Berkaca dari deksripsi tersebut, media memiliki peran yang sangat penting terhadap keyakinan manusia karena posisinya sebagai pemroduksi sebuah ‘cerita’. Melalui ‘cerita-cerita’ yang disuguhkan oleh media, manusia akan membangun sebuah ruangan kecil di pikirannya yang bernama pertimbangan, yang pada akhirnya nanti dimasukkan ke dalam ruangan kecil di dalam hatinya yang bernama keyakinan.

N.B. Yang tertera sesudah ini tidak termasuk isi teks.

(** The guest reads a host export from a command line exactly when the four tokens that OpenVMM
    appends for it are there, each once and in any order among other tokens, with a well-formed tag,
    and no live share; it reads none exactly when none of them and no live share is there. Every other
    command line, such as one with an incomplete export or a repeated token, is refused. *)
Theorem host_export_exact command_line :
  (forall e, parse_export command_line = Ok (Some e) <->
     is_tag (tag e) /\ export_tokens command_line ≡ₚ write_export e)
  /\ (parse_export command_line = Ok None <-> export_tokens command_line = []).
Proof.
  unfold parse_export. split; [intros [t m]|]; rewrite result_bind_ok; setoid_rewrite export_read; cbn [tag mode].
  - split.
    + intros ([[|] [x|] [y|] [|]] & [Hv Hp] & Hr); try done. apply ok_inj in Hr. injection Hr as -> ->.
      split; [by apply Hv|exact Hp].
    + intros [Ht Hp]. exists (mkExportState true (Some t) (Some m) true). split; [split; [by intros ? [= <-]|exact Hp]|done].
  - split.
    + intros ([[|] [x|] [y|] [|]] & [Hv Hp] & Hr); try done. by apply Permutation_nil_r in Hp.
    + intros ->. by exists export_empty.
Qed.

(** ** The mapping count *)

(** The number that decimal digits write. *)
Definition decimal (value : Z) (digits : list byte) : Z :=
  foldl (fun value digit => value * 10 + (byte_val digit - 48)) value digits.

Definition is_decimal (digits : list byte) : Prop := digits <> [] /\ Forall (fun b => is_ascii_digit b = true) digits.

Lemma decimal_grows value digits : 0 <= value -> Forall (fun b => is_ascii_digit b = true) digits ->
  value <= decimal value digits.
Proof.
  revert value. induction digits as [|b digits IH]; intros value Hv Hd; cbn; [lia|].
  apply Forall_cons in Hd as [Hb Hd]. unfold is_ascii_digit in Hb. apply andb_true_iff in Hb as [?%Z.leb_le ?%Z.leb_le].
  transitivity (value * 10 + (byte_val b - 48)); [lia|]. apply IH; [lia|done].
Qed.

Fenomena #AllEyesOnPapua telah menjadi bukti tentang pola ini, karena penolakan suku Awyu terhadap projek perkebunan sawit sebenarnya sudah dilakukan sejak tahun 2017 (projectmultatuli.org ) —namun dukungan kian masif saat media sosial benar-benar dimanfaatkan untuk kampanye ekosentris. Atas dasar inilah, (semua) media sudah saatnya menyajikan ‘cerita-cerita’ yang selama ini disembunyikan lewat ‘permainan’ bahasa.

Martin Lee Mueller (2017) dalam Being Human Being Salmon menulis sebuah kalimat reflektif bahwa kita masih hidup dalam ‘cerita’ yang berorientasi manusia —alam dianggap sebagai bagian yang jauh terpisah dari manusia. Kita hidup di tengah-tengah ekosida yang sistemik, sehingga sebelum kehancuran itu terjadi, manusia perlu menjalani ‘cerita-cerita’ baru untuk dipercayai. Sebuah cerita yang bukan antroposentris, tetapi ekosentris yang menempatkan lingkungan sebagai pusat ‘cerita’ dengan segala makhluk hidup (termasuk manusia) di dalamnya.

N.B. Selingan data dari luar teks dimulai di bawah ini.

(* ===== verification/Activation.v ===== *)
(** * Activation records (src/nvx-rs/src/activation/mod.rs, codec.rs and ready.rs)

    The record of the settings that a layered root's activation applies, its limits, its canonical
    tagged encoding and the strict decoder of it, and what Ready reports. Fixed-size arrays are
    lists of bytes, whose lengths [is_record] states; addresses are those of [Cidr]. *)

From stdpp Require Import sorting.
From S2P Require Import Prelude Uuid Cidr Maps BootTokens.

(** ** The record *)

Definition VERSION : Z := 1.
Definition MAX_RECORD_BYTES : Z := 1024.
Definition MAX_MAPPINGS : Z := MAX_HOST_MAPPINGS.
Definition MAX_HOSTNAME_BYTES : Z := 64.
Definition MAX_PROXY_ENDPOINT_BYTES : Z := 255.

(** [Identity] and [TransactionId]: arrays of 32 and 16 bytes. *)
Definition Identity : Type := list byte.
Definition TransactionId : Type := list byte.
Definition IDENTITY_LEN : Z := 32.
Definition TRANSACTION_LEN : Z := 16.

(** [generation] is a [NonZeroU64]. *)
Record TemplateReference := mkTemplate {
  generation : Z;
  template_key : Identity;
}.

Record RestoreSection := mkRestore {
  transaction : TransactionId;
  template : TemplateReference;
}.

Inductive Image : Type :=
| ImageErofs (binding : Identity) (uuid : option Uuid)
| ImageGpt (binding : Identity) (disk_guid : option Uuid) (first_partition_bound : Z).

Definition image_format (self : Image) : ImageFormat :=
  match self with ImageErofs _ _ => Erofs | ImageGpt _ _ _ => Gpt end.

Definition image_binding (self : Image) : Identity :=
  match self with ImageErofs binding _ | ImageGpt binding _ _ => binding end.

Definition image_expected (self : Image) : option Uuid :=
  match self with ImageErofs _ uuid => uuid | ImageGpt _ disk_guid _ => disk_guid end.

Inductive Journal : Type := Allowed | Forbidden.

Inductive Upper : Type :=
| UpperTmpfs
| UpperScratch (binding : Identity) (journal : Journal).

Inductive OverlayMode : Type := TrustedLowers | UntrustedLowers.
Inductive ExportKind : Type := Directory | Aggregate.
Inductive Publication : Type := Published | Unpublished.
Inductive MachineIdMode : Type := MachineImage | MachineGenerated.

Record Export := mkExport {
  kind : ExportKind;
  plan : Identity;
}.

Record Network := mkNetwork {
  policy : Identity;
  dns : option IpAddr;
  publication : Publication;
  proxy : option (list byte);
}.

Record WorkloadIdentity := mkWorkloadIdentity {
  uid : Z;
  gid : Z;
}.

Record WorkloadView := mkWorkloadView {
  hostname : list byte;
  machine_id : MachineIdMode;
  workload_identity : option WorkloadIdentity;
}.

Record ExpectedResources := mkResources {
  cpus : Z;
  memory : Z;
}.

Record Configuration := mkConfiguration {
  c_image : Image;
  c_upper : Upper;
  c_overlay : OverlayMode;
  c_export : option Export;
  c_mappings : Z;
  c_network : option Network;
  c_workload : WorkloadView;
  c_resources : ExpectedResources;
}.

Record ActivationRecord := mkRecord {
  restore : option RestoreSection;
  configuration : Configuration;
}.

(** ** Fields and errors *)

Inductive Field : Type :=
| FRestore | FImage | FImageIdentity | FUpper | FOverlay | FExport | FMappings
| FNetwork | FDns | FProxy | FHostname | FMachineId | FWorkloadIdentity | FResources.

‘Cerita-cerita’ ini menurut Stibbe (2021) dalam Ecolinguistics, tidak cukup hanya disajikan dalam novel di sudut-sudut baca yang sepi pengunjung; dikisahkan dalam dongeng-dongeng pengantar tidur; atau diceritakan dalam kehangatan di hadapan api unggun. ‘Cerita-cerita’ ini seyogianya hadir dalam teks-teks yang menjadi bagian cerita keseharian manusia, seperti iklan-iklan dan laporan berita di berbagai media massa. Iklan maupun berita-berita tersebut setidaknya memiliki pertimbangan keberlangsungan ekologis, karena ‘cerita-cerita’ dalam iklan dan berita sebagai struktur kognitif dapat memengaruhi cara manusia berpikir, bertutur, dan bersikap.

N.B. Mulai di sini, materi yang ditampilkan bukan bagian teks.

(* ===== verification/Addresses.v ===== *)
(** * Intervals of addresses (src/nvx-rs/src/host/network/address.rs)

    Networks of either family, the intervals of addresses that egress rules select, their union,
    their difference, and the networks that cover an interval exactly. An address is the integer
    of a [u128]. The text forms of networks are not modelled. *)

From stdpp Require Import sorting.
From S2P Require Import Prelude.
#[local] Open Scope Z_scope.

Definition U128_MAX : Z := 2 ^ 128 - 1.

(** ** Families, intervals and networks *)

Inductive Family : Type := V4 | V6.

#[export] Instance Family_eq_dec : EqDecision Family.
Proof. solve_decision. Defined.

Definition ALL : list Family := [V4; V6].

Definition bits (self : Family) : Z := match self with V4 => 32 | V6 => 128 end.

Definition last_address (self : Family) : Z := match self with V4 => U32_MAX | V6 => U128_MAX end.

Definition Interval : Type := Z * Z.

Definition everything (self : Family) : Interval := (0, last_address self).

Record Network := mkNetwork {
  family : Family;
  address : Z;
  prefix : Z;
}.

#[export] Instance Network_eq_dec : EqDecision Network.
Proof. solve_decision. Defined.

Definition host_mask (self : Network) : Z :=
  if bits (family self) <=? prefix self then 0
  else Z.shiftr (last_address (family self)) (prefix self).

(** [Network::new]; [!mask] is the complement of a [u128]. *)
Definition new_network (family : Family) (address prefix : Z) : Network :=
  let network := mkNetwork family address (prefix mod 2 ^ 8) in
  mkNetwork family (Z.land address (Z.lxor U128_MAX (host_mask network))) (prefix mod 2 ^ 8).

Definition interval (self : Network) : Interval := (address self, Z.lor (address self) (host_mask self)).

Definition contains (self other : Network) : bool :=
  let '(first, last) := interval self in
  let '(other_first, other_last) := interval other in
  bool_decide (family self = family other) && (first <=? other_first) && (other_last <=? last).

(** ** The networks of an interval *)

Record Summary := mkSummary {
  s_family : Family;
  s_next : option Z;
  s_last : Z;
}.

Definition summarize (family : Family) (i : Interval) : Summary := mkSummary family (Some i.1) i.2.

(** [u128::trailing_zeros] and [u128::leading_zeros]. *)
Fixpoint pos_trailing_zeros (p : positive) : Z :=
  match p with xO p => 1 + pos_trailing_zeros p | _ => 0 end.

Definition trailing_zeros (x : Z) : Z := match x with Zpos p => pos_trailing_zeros p | _ => 128 end.

Definition leading_zeros (x : Z) : Z := if 0 <? x then 127 - Z.log2 x else 128.

(** [1u128.checked_shl(size_bits)]. *)
Definition checked_shl_one (size_bits : Z) : option Z :=
  if size_bits <? 128 then Some (Z.shiftl 1 size_bits) else None.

Secara garis besar, menurut Stibbe, ‘cerita’ yang desktruktif membutuhkan ‘cerita’ alternatif untuk menjaga keberlangsungan ekologis. ‘Cerita’ yang destruktif berarti menentang konsep ekosentris, sedangkan ‘cerita’ alternatif hadir untuk memberikan penawaran yang mendukung konsep ekosentris. Contoh ‘cerita’ desktruktif dapat diamati pada judul berita “Waka MPR Bicara Kepekaan Sosial Masyarakat Hadapi Ancaman Bencana Alam” (Detik, 15 Mei 2024). Frasa ancaman bencana alam menyiratkan ‘cerita’ bahwa alam adalah aktor yang mampu mengancam dengan membawa bencana, alam ditempatkan sebagai pelaku aktif yang seolah mampu menebar ancaman —padahal aktor utama sebuah bencana adalah manusia yang merusak alam. Berbeda dengan ‘cerita’ alternatif yang dapat diamati pada judul berita “Hutan dan Air Menghidupi Masyarakat Rantau Kermas” (Kompas, 14 Desember 2023). Kata kerja “menghidupi” yang bergaya personifikasi ini menempatkan hutan dan air sebagai aktor yang alih-alih mengancam, mereka berdua justru memberikan kehidupan untuk manusia.

Pada akhirnya, kehadiran ‘cerita’ alternatif tidak bertujuan untuk menyebut pembuat ‘cerita’ destruktif sebagai penjahat/perusak/penghancur, tetapi untuk memberikan saran (yang bermula dari kritik) agar ‘cerita-cerita’ destruktif ditulis ulang dengan memanfaatkan fitur-fitur lingual yang berwawasan ekosentris untuk ‘dituturkan’ kembali kepada dunia. Selain itu, gagasan maupun ide dalam tulisan ini tentu saja bersifat terbuka yang menanti untuk dipertanyakan maupun diperdebatkan. Sekian.

*Naskah peserta Lomba Karya Tulis Ekologi Kaum Santri dengan judul sama.